While this may be good news for credit card companies, it’s less so for homeowners, who collectively charged $141 billion to their credit cards for home improvements in 2017, up 69% from 2011. Of the 150,000 homeowners surveyed, it turns out millennial homeowners (those aged 25 to 34) were the most likely to use a credit card to pay for home renovations, with 41% using their cards. By comparison, only about a third of Gen-Xers (34%) and Boomers (30%) used credit cards for this purpose.
Is using credit cards to pay for home renovations a good idea?
Most experts agree, charging your credit card for expensive home renovation projects usually isn't recommended. The median cost of home renovations was $10,000, but homeowners typically only charged $1,500 to $4,900 to their credit cards, according to the survey. Still, carrying a balance on your credit card can cost you an extra 15% to 20% annually if you don't pay it off by the end of your statement period, not to mention the damage it does to your credit score.
While you could sign up for a new credit card with an enticing 0% APR introductory offer, with the idea of paying off your debt before the grace period ends, it can backfire. "If you start playing the 0% APR game and hoping to pay for something you can’t afford, things can turn ugly quickly," said Robert Harrow, ValuePenguin's senior credit card analyst. "All it takes is one unexpected financial emergency, like a car accident or an unexpected illness, and your well-crafted plan falls apart." In fact, Harrow says borrowers frequently forget about their introductory period end-dates and fall into credit card debt, a claim which is backed up by a 2015 CFPB report.
If you already have the money to pay for your renovation, then it may be an excellent time to open a new card, said Lou Haverty, CFA at Financial Analyst Insider.
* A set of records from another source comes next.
Lemma rinode_run i s : 0 <= i < 200 → img_len s = 1000 → rinode i s = Done (din_at (img s) i) s.
Proof. intros Hi Hl. destruct (iblock_eq i Hi) as [_ Hb]. unfold rinode. by mcall (rsect_run (IBLOCK i mk_sb) s ltac:(lia)). Qed.

Lemma din_same v v' i : v' (IBLOCK i mk_sb) = v (IBLOCK i mk_sb) → din_at v' i = din_at v i.
Proof. unfold din_at. by intros ->. Qed.

Lemma din_write v i ip : dinode_ok ip → din_at (write_inode i ip v) i =
  Inode 0 0 0 initsleeplock false (i_type ip) (i_major ip) (i_minor ip) (i_nlink ip) (i_size ip) (i_addrs ip).
Proof. intros Hip. unfold din_at, write_inode, set_block. rewrite Z.eqb_refl. by rewrite dinode_roundtrip. Qed.

Lemma din_other v i j ip : length (i_addrs ip) = 13%nat → 0 <= i < 200 → 0 <= j < 200 → i ≠ j → din_at (write_inode i ip v) j = din_at v j.
Proof.
  intros Hl Hi Hj Hne. destruct (iblock_eq i Hi) as [Ei _], (iblock_eq j Hj) as [Ej _]. unfold din_at, write_inode, set_block.
  destruct (Z.eqb_spec (IBLOCK j mk_sb) (IBLOCK i mk_sb)) as [E|]; [|done]. apply dinode_load_ext. intros x Hx. rewrite E.
  apply dinode_store_out; [done|]. unfold dinode_off in *. change IPB with 8 in *. zlia.
Qed.

Lemma write_inode_data v i ip b : 0 <= i < 200 → 58 <= b → write_inode i ip v b = v b.
Proof. intros Hi Hb. destruct (iblock_eq i Hi). unfold write_inode, set_block. by ztest (b =? IBLOCK i mk_sb) is false. Qed.
Lemma write_inode_low v i ip b : 0 <= i < 200 → b < 32 → write_inode i ip v b = v b.
Proof. intros Hi Hb. destruct (iblock_eq i Hi). unfold write_inode, set_block. by ztest (b =? IBLOCK i mk_sb) is false. Qed.

(** ** The invariant *)

(** The type and the bytes of an inode. *)
Notation item := (Z * list Z)%type.

Record item_in (v : Z → blk) (nf : Z) (i : Z) (it : item) : Prop := {
  it_type : i_type (din_at v i) = it.1;
  it_major : i_major (din_at v i) = 0;
  it_minor : i_minor (din_at v i) = 0;
  it_nlink : i_nlink (din_at v i) = 1;
  it_size : i_size (din_at v i) = Z.of_nat (length it.2);
  it_filed : filed nf v (i_addrs (din_at v i)) it.2 (nbl it.2)
}.

Definition need (its : list item) : Z := foldr (λ it n, blocks_for (nbl it.2) + n) 0 its.

Record mk_ok (s : mkstate) (its : list item) : Prop := {
  mk_len : img_len s = 1000;
  mk_inodes : freeinode s = 1 + Z.of_nat (length its);
  mk_few : (length its < 200)%nat;
  mk_blocks : freeblock s = nmeta + need its;
  mk_fit : freeblock s <= 1000;
  mk_bytes : ∀ b, mem_ok (img s b);
  mk_clean : clean (freeblock s) (img s);
  mk_items : ∀ j it, its !! j = Some it → item_in (img s) (freeblock s) (1 + Z.of_nat j) it;
  mk_alone : ∀ j j' b, (j < length its)%nat → (j' < length its)%nat → j ≠ j' →
    owned (img s) (i_addrs (din_at (img s) (1 + Z.of_nat j))) b → ¬ owned (img s) (i_addrs (din_at (img s) (1 + Z.of_nat j'))) b;
  mk_all : ∀ b, nmeta <= b < freeblock s → ∃ j, (j < length its)%nat ∧ owned (img s) (i_addrs (din_at (img s) (1 + Z.of_nat j))) b;
  mk_super : img s 1 = sb_block;
  mk_low : ∀ b, 0 <= b < 32 → b ≠ 1 → img s b = zeroes;
  mk_unused : ∀ i, 0 <= i < 200 → i = 0 ∨ Z.of_nat (length its) < i → i_type (din_at (img s) i) = 0
}.

(** A file whose blocks do not change. *)
Lemma owned_same v v' a : (∀ b, owned v a b → v' b = v b) → (∀ k, file_map v' a k = file_map v a k) ∧ ∀ b, owned v' a b ↔ owned v a b.
Proof.
  intros Hs. assert (Hm : ∀ k, file_map v' a k = file_map v a k).
  { intros k. unfold file_map. case_if; [done|]. case_if; [done|]. rewrite Hs; [done|]. split; [done|]. exists 140. split; [lia|done]. }
  assert (Hsl : ∀ k, slot v' a k = slot v a k) by (intros k; unfold slot; by rewrite Hm).
  split; [done|]. intros b. unfold owned. by setoid_rewrite Hsl.
Qed.

Lemma filed_same nf nf' v v' a d nb : filed nf v a d nb → nf <= nf' → (∀ b, owned v a b → v' b = v b) → filed nf' v' a d nb.
Proof.
  intros Hf Hn Hs. destruct (owned_same v v' a Hs) as [Hm _]. assert (Hsl : ∀ k, slot v' a k = slot v a k) by (intros k; unfold slot; by rewrite Hm).
  destruct Hf as [L1 L2 L3 L4 L5 L6 L7 L8]. split; try done.
  - intros off Hoff. rewrite <- L5 by done. unfold file_byte. rewrite Hm. case_if; [done|]. change BSIZE with 512. rewrite Hs; [done|].
    split; [done|]. change BSIZE with 512. exists (off / 512). split; [zlia|]. by rewrite slot_map by zlia.
  - intros bn Hbn. rewrite Hm. specialize (L6 bn Hbn). destruct (bn <? nb); lia.
  - destruct (12 <? nb); lia.
  - intros k k'. rewrite !Hsl. apply L8.
Qed.

Lemma item_same v v' nf nf' i it :
  item_in v nf i it → nf <= nf' → din_at v' i = din_at v i → (∀ b, owned v (i_addrs (din_at v i)) b → v' b = v b) → item_in v' nf' i it.
Proof. intros [] Hn Hd Hs. split; rewrite ?Hd; try done. by eapply filed_same. Qed.

Lemma need_cons it its : need (it :: its) = blocks_for (nbl it.2) + need its.
Proof. done. Qed.
Lemma need_app l1 l2 : need (l1 ++ l2) = need l1 + need l2.
Proof. induction l1 as [|x l1 IH]; [done|]. cbn [app]. rewrite !need_cons, IH. lia. Qed.
Lemma need_insert (its : list item) j (it it' : item) : its !! j = Some it → need (<[j := it']> its) = need its + (blocks_for (nbl it'.2) - blocks_for (nbl it.2)).
Proof.
  intros H. rewrite insert_take_drop by (by eapply lookup_lt_Some). 
  replace (need its) with (need (take j its ++ it :: drop (S j) its)) by (by rewrite take_drop_middle).
  rewrite !need_app, !need_cons. lia.
Qed.
Lemma need_pos its : 0 <= need its.
Proof.
  induction its as [|it its IH]; [done|]. rewrite need_cons. assert (0 <= nbl it.2) by (unfold nbl; zlia).
  pose proof (blocks_for_mono 0 (nbl it.2) ltac:(done)). change (blocks_for 0) with 0 in *. lia.
Qed.

(** ** Adding an inode *)

Lemma filed_empty nf v : nmeta <= nf → filed nf v (replicate 13 0) [] 0.
Proof.
  intros Hnf. assert (Hn : ∀ k, nth k (replicate 13 0) 0 = 0) by (intros k; rewrite nth_lookup; destruct (replicate 13 0 !! k) eqn:E; [by apply lookup_replicate in E as [-> _]|done]).
  assert (Hm : ∀ bn, file_map v (replicate 13 0) bn = 0) by (intros bn; unfold file_map; rewrite !Hn; by case_if).
  assert (Hs : ∀ k, slot v (replicate 13 0) k = 0) by (intros k; unfold slot; rewrite Hm; by case_if).
  split; try done; try lia.
  - apply Forall_replicate. unfold is_u32. lia.
  - intros off _. unfold file_byte. rewrite Hm. by destruct (Z.to_nat off).
  - intros bn Hbn. rewrite Hm. by ztest (bn <? 0) is false.
  - intros k k' _ _ _ H. by rewrite Hs in H.
Qed.

Lemma owned_empty v b : ¬ owned v (replicate 13 0) b.
Proof. intros Ho. apply (filed_owned _ _ _ _ _ _ (filed_empty nmeta v ltac:(lia))) in Ho. lia. Qed.

Lemma write_inode_bytes i ip v : (∀ b, mem_ok (v b)) → ∀ b, mem_ok (write_inode i ip v b).
Proof. intros Hm b. unfold write_inode, set_block. case_if; [apply mem_ok_dinode_store, Hm|apply Hm]. Qed.

Lemma mk_ialloc_run s its ty :
  mk_ok s its → (length its < 199)%nat → 0 <= ty < 32768 →
  ∃ s', mk_ialloc ty s = Done (1 + Z.of_nat (length its)) s' ∧ mk_ok s' (its ++ [(ty, [])]).
Proof.
  intros Hs Hfew Hty. pose proof Hs as [K1 K2 K3 K4 K5 K6 K7 K8 K9 KA K10 K11 K12]. set (i := 1 + Z.of_nat (length its)) in *.
  unfold mk_ialloc, next_inode. mrun. rewrite K2, u32_small by lia. set (s1 := set_freeinode (i + 1) s).
  set (ip := set_i_size _ _). mcall (winode_run i ip s1 ltac:(lia) K1). eexists. split; [reflexivity|]. change (img s1) with (img s).
  assert (Hip : dinode_ok ip).
  { unfold ip. split; cbn [set_i_size set_i_nlink set_i_type inode0 i_type i_major i_minor i_nlink i_size i_addrs]; try lia; [rewrite xshort_u16; unfold u16; zlia|change (xshort 1) with 1; lia|by vm_compute|]. split; [done|]. apply Forall_replicate. by vm_compute. }
  assert (Hd : ∀ b, 58 <= b → write_inode i ip (img s) b = img s b) by (intros; apply write_inode_data; lia).
  assert (Hold : ∀ j, 0 <= j < 200 → j ≠ i → din_at (write_inode i ip (img s)) j = din_at (img s) j) by (intros; apply din_other; (done || lia)).
  assert (Hnew : din_at (write_inode i ip (img s)) i = Inode 0 0 0 initsleeplock false ty 0 0 1 0 (replicate 13 0)).
  { rewrite din_write by done. unfold ip. cbn. rewrite xshort_u16. unfold u16. rewrite Z.mod_small by lia. done. }
  assert (Ho : ∀ j b, (j < length its)%nat → owned (write_inode i ip (img s)) (i_addrs (din_at (img s) (1 + Z.of_nat j))) b ↔ owned (img s) (i_addrs (din_at (img s) (1 + Z.of_nat j))) b).
  { intros j b Hj. apply owned_same. intros b' Hb'. apply Hd. destruct (lookup_lt_is_Some_2 its j Hj) as [it Hit].
    apply (filed_owned _ _ _ _ _ _ (it_filed _ _ _ _ (K8 j it Hit))) in Hb'. rewrite nmeta_eq in Hb'. lia. }
  pose proof (need_pos its). rewrite nmeta_eq in *.
  split; cbn [set_img img_len freeinode freeblock img]; try done.
  - rewrite length_app. cbn. subst i. lia.
  - rewrite length_app. cbn. lia.
  - rewrite need_app. change (need [(ty, [])]) with 0. rewrite nmeta_eq. cbn. lia.
  - by apply write_inode_bytes.
  - intros b x Hb Hx. rewrite Hd by (cbn in Hb; lia). by apply K7.
  - intros j it Hj. apply lookup_app_Some in Hj as [Hj|[Hle Hj]].
    + pose proof (lookup_lt_Some _ _ _ Hj). specialize (K8 j it Hj). eapply item_same; [exact K8|done|apply Hold; lia|].
      intros b Hb. apply Hd. apply (filed_owned _ _ _ _ _ _ (it_filed _ _ _ _ K8)) in Hb. rewrite nmeta_eq in Hb. lia.
    + apply list_lookup_singleton_Some in Hj as [Hj <-]. replace (1 + Z.of_nat j) with i by lia. split; rewrite Hnew; cbn; try done. apply filed_empty. rewrite nmeta_eq. lia.
  - intros j j' b Hj Hj' Hne. rewrite length_app in Hj, Hj'. cbn in Hj, Hj'.
    destruct (decide (j = length its)) as [->|]; [fold i; rewrite Hnew; intros H1; by apply owned_empty in H1|].
    destruct (decide (j' = length its)) as [->|]; [fold i; rewrite Hnew; intros _; apply owned_empty|].
    rewrite !Hold by lia. rewrite !Ho by lia. by apply K9; lia.
  - intros b Hb. destruct (KA b Hb) as (j & Hj & Hob). exists j. rewrite length_app. cbn [length]. split; [lia|]. rewrite Hold, Ho by lia. done.
  - rewrite write_inode_low by lia. done.
  - intros b Hb Hb1. rewrite write_inode_low by lia. by apply K11.
  - intros k Hk Hor. rewrite length_app in Hor. cbn in Hor. rewrite Hold by lia. apply K12; lia.
Qed.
Signup bonuses can be worth as much as $1,350—if you spend enough on the card within the introductory period.
But even with the cash in hand, you should carefully consider whether taking on debt makes sense. "In general, you might want to consider using a home equity line for home renovations instead of a credit card," said Haverty.
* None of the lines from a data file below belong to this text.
Lemma finish_owns k b : (k < length (wanted files))%nat → owns vf (addrs (1 + Z.of_nat k)) b ↔ owned v (addrs (1 + Z.of_nat k)) b.
Proof using Hs.
  intros Hk. rewrite owns_owned. apply owned_same. intros b' Hb'. apply finish_data.
  destruct (finish_item k Hk) as (it & _ & Hit). apply (filed_owned _ _ _ _ _ _ (it_filed _ _ _ _ Hit)) in Hb'. rewrite nmeta_eq in Hb'. lia.
Qed.

Lemma finish_bitmap b : bitmap mk_sb vf b = (0 <=? b) && (b <? freeblock s).
Proof using Hs.
  pose proof finish_few as [_ Hf]. rewrite nmeta_eq in Hf. unfold bitmap. change (sb_bmapstart mk_sb) with 58. unfold finish, set_block. rewrite Z.eqb_refl, mk_balloc_loop_bits.
  rewrite Z.add_0_l, Z2Nat.id by lia. assert (bit_set zeroes b = false) as -> by (unfold bit_set, zeroes; by rewrite Z.land_0_l).
  by rewrite orb_false_r.
Qed.

Lemma finish_image : image_ok mk_sb vf.
Proof using Hs.
  pose proof finish_few as [_ Hf]. rewrite nmeta_eq in Hf. split.
  - intros b. unfold finish, set_block. case_if; [apply mem_ok_balloc_loop; intros x; unfold zeroes; lia|].
    apply write_inode_bytes, (mk_bytes _ _ Hs).
  - change (sb_bmapstart mk_sb) with 58. intros b Hb. rewrite finish_bitmap. ztest (0 <=? b) is true. by ztest (b <? freeblock s) is true.
Qed.

Lemma finish_file_ok k it : wanted files !! k = Some it → file_ok mk_sb vf (i_addrs (din_at vf (1 + Z.of_nat k))).
Proof using Hs.
  intros Hit. pose proof (lookup_lt_Some _ _ _ Hit) as Hk. pose proof (mk_few _ _ Hs). rewrite finish_addrs by lia.
  pose proof finish_few as [_ Hfr]. pose proof (finish_filed k it Hit) as Hf. pose proof Hf as [L1 L2 L3 L4 L5 L6 L7 L8]. split; [done| | |].
  - intros b Ho. apply owns_owned in Ho. apply (filed_owned _ _ _ _ _ _ Hf) in Ho. rewrite nmeta_eq in Ho. rewrite finish_bitmap.
    ztest (0 <=? b) is true. ztest (b <? freeblock s) is true. split; [|done]. unfold data_block. rewrite mk_sb_eq. cbn. lia.
  - change MAXFILE with 140. intros bn bn' Hbn Hbn' E Hn. apply L8; try lia; rewrite !slot_map by lia; done.
  - change MAXFILE with 140. intros bn Hbn Hn E. specialize (L8 bn 140 ltac:(lia) ltac:(lia)). rewrite slot_map, slot_ind in L8 by lia. specialize (L8 E Hn). lia.
Qed.
End finished.

(** ** Directory entries *)

Lemma dir_data_nth es : ∀ k x, (x < 16)%nat → nth (16 * k + x) (dir_data es) 0 =
  match es !! k with Some e => nth x (dirent_bytes e.1 e.2) 0 | None => 0 end.
Proof.
  induction es as [|e es IH]; intros k x Hx; [by destruct (16 * k + x)%nat|].
  assert (E : dir_data (e :: es) = dirent_bytes e.1 e.2 ++ dir_data es) by done. rewrite E. pose proof (dirent_length e.1 e.2).
  destruct k as [|k]; [rewrite app_nth1 by lia; done|]. rewrite app_nth2 by lia. cbn [lookup list_lookup]. rewrite <- IH by done. f_equal. lia.
Qed.

Lemma dirent_inum inum name : 0 <= inum < 65536 → nth 0 (dirent_bytes inum name) 0 + 256 * nth 1 (dirent_bytes inum name) 0 = inum.
Proof. intros H. cbn. rewrite xshort_u16. unfold u8, u16. rewrite Z.shiftr_div_pow2 by lia. change (2 ^ 8) with 256. zlia. Qed.

Lemma dirent_name inum name x : (x < 14)%nat → nth (2 + x) (dirent_bytes inum name) 0 = nth x name 0.
Proof.
  intros Hx. unfold dirent_bytes. change (Z.to_nat DIRSIZ) with 14%nat. cbn [app Nat.add nth].
  destruct (decide (x < length name)%nat) as [Hl|Hl].
  - rewrite app_nth1 by (rewrite length_take; lia). rewrite !nth_lookup. by rewrite lookup_take_lt by lia.
  - rewrite app_nth2 by (rewrite length_take; lia). rewrite (nth_overflow name) by lia. rewrite nth_lookup.
    destruct (replicate _ 0 !! _) eqn:E; [by apply lookup_replicate in E as [-> _]|done].
Qed.

(** A directory whose bytes are the entries [es] and zeros. *)
Lemma dir_entries g es n :
  (∀ off, 0 <= off < n → g off = nth (Z.to_nat off) (dir_data es) 0) → Forall (λ e, 0 <= e.1 < 65536) es →
  ∀ k, 0 <= 16 * Z.of_nat k → 16 * Z.of_nat k + 16 <= n →
  match es !! k with
  | Some (inum, name) => ent_inum g (16 * Z.of_nat k) = inum ∧ cname 14 (ent_name g (16 * Z.of_nat k)) = cname 14 name
  | None => ent_inum g (16 * Z.of_nat k) = 0
  end.
Proof.
  intros Hg He k _ Hk. assert (Hb : ∀ x, (x < 16)%nat → g (16 * Z.of_nat k + Z.of_nat x) = match es !! k with Some e => nth x (dirent_bytes e.1 e.2) 0 | None => 0 end).
  { intros x Hx. rewrite Hg by lia. rewrite <- dir_data_nth by done. f_equal. lia. }
  pose proof (Hb 0%nat ltac:(lia)) as H0. pose proof (Hb 1%nat ltac:(lia)) as H1. rewrite Z.add_0_r in H0. change (Z.of_nat 1) with 1 in H1.
  unfold ent_inum. rewrite H0, H1. destruct (es !! k) as [[inum name]|] eqn:E; [|done]. cbn [fst snd].
  rewrite Forall_lookup in He. pose proof (He k _ E) as Hi. cbn in Hi. split; [by apply dirent_inum|].
  apply cname_eq. intros i Hi14 _. unfold ent_name. rewrite nth_lookup, list_lookup_fmap, lookup_seq_lt by done. cbn [fmap option_fmap option_map default].
  specialize (Hb (2 + i)%nat ltac:(lia)). cbn [fst snd] in Hb. rewrite dirent_name in Hb by done. rewrite <- Hb. unfold default, id. f_equal. lia.
Qed.

Lemma file_entries_range files : ∀ n, 0 <= n → n + Z.of_nat (length files) < 65536 → Forall (λ e, 0 <= e.1 < 65536) (file_entries n files).
Proof. induction files as [|f files IH]; intros n Hn Hl; cbn in *; constructor; [cbn; lia|]. apply IH; lia. Qed.

Lemma super_decodes : sb_decode sb_block = mk_sb ∧ layout mk_sb.
Proof. split; [vm_compute; reflexivity|]. rewrite mk_sb_eq. split; by vm_compute. Qed.

Section parts.
Context (files : list hostfile) (s : mkstate) (Hs : mk_ok s (wanted files)).
#[local] Notation vf := (finish files (freeblock s) (img s)).

Lemma finish_bits b : 0 <= b < sb_size mk_sb →
  (0 <=? b) && (b <? freeblock s) = true ↔
  b <= sb_bmapstart mk_sb ∨ ∃ i, 1 <= i <= 1 + Z.of_nat (length files) ∧ owns vf (i_addrs (din_at vf i)) b.
Proof using Hs.
  assert (Hwl : length (wanted files) = S (length files)) by (cbn; by rewrite length_fmap).
  destruct (finish_few files s Hs) as [Hfew Hfb]. rewrite mk_sb_eq. cbn [sb_bmapstart sb_size]. rewrite nmeta_eq in Hfb.
  intros Hb. rewrite andb_true_iff, Z.leb_le, Z.ltb_lt. split.
  - intros [_ Hlt]. destruct (decide (b <= 58)); [by left|right]. destruct (mk_all _ _ Hs b) as (k & Hk & Ho); [rewrite nmeta_eq; lia|].
    exists (1 + Z.of_nat k). split; [lia|]. rewrite finish_addrs, finish_owns by (done || lia). done.
  - intros [Hle|(i & Hi & Ho)]; [lia|]. replace i with (1 + Z.of_nat (Z.to_nat (i - 1))) in Ho by lia.
    rewrite finish_addrs, finish_owns in Ho by (done || lia). destruct (finish_item files s Hs (Z.to_nat (i - 1)) ltac:(lia)) as (it & _ & Hit).
    apply (filed_owned _ _ _ _ _ _ (it_filed _ _ _ _ Hit)) in Ho. lia.
Qed.

Lemma finish_root_dir : let ip := din_at vf ROOTINO in
  i_type ip = T_DIR ∧ i_nlink ip = 1 ∧ file_ok mk_sb vf (i_addrs ip) ∧ i_size ip mod BSIZE = 0 ∧
  16 * Z.of_nat (length (root_entries files)) < i_size ip ∧
  ∀ k, 16 * Z.of_nat k < i_size ip →
    match root_entries files !! k with
    | Some (inum, name) => ent_inum (file_byte vf (i_addrs ip)) (16 * Z.of_nat k) = inum ∧
                           cname 14 (ent_name (file_byte vf (i_addrs ip)) (16 * Z.of_nat k)) = cname 14 name
    | None => ent_inum (file_byte vf (i_addrs ip)) (16 * Z.of_nat k) = 0
    end.
Proof using Hs.
  destruct (finish_few files s Hs) as [Hfew _]. change ROOTINO with 1. cbn zeta. rewrite finish_root by done.
  cbn [set_i_size i_type i_nlink i_size i_addrs]. pose proof (mk_items _ _ Hs 0%nat _ eq_refl) as [I1 I2 I3 I4 I5 _]. change (1 + Z.of_nat 0) with 1 in *. cbn [fst] in *.
  assert (Hl : Z.of_nat (length (dir_data (root_entries files))) = 16 * Z.of_nat (length (root_entries files))) by (rewrite dir_data_length; lia).
  assert (Hn : (2 <= length (root_entries files) <= 200)%nat) by (cbn; rewrite file_entries_length; lia).
  change BSIZE with 512. unfold root_size. rewrite Hl. split_and!; [done|done| |zlia|zlia|].
  - rewrite <- (finish_addrs files s Hs 1) by lia. by apply (finish_file_ok files s Hs 0 _ eq_refl).
  - intros k Hk. apply (dir_entries _ _ 71680); [|repeat constructor; try (cbn; lia); apply file_entries_range; lia|lia|zlia].
    apply (fd_byte _ _ _ _ _ (finish_filed files s Hs 0 _ eq_refl)).
Qed.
The benefit of a home equity loan vs. credit card
Home equity loans allow you to use your equity in the home as secured collateral against the loan. And because it’s a secured loan, you'll receive a much lower interest rate than the APR on your credit card, among other benefits. One upside: If you already own a home and plan on staying put, Haverty says, “the home equity interest for home renovations are likely [going] to qualify as a deductible on your taxes."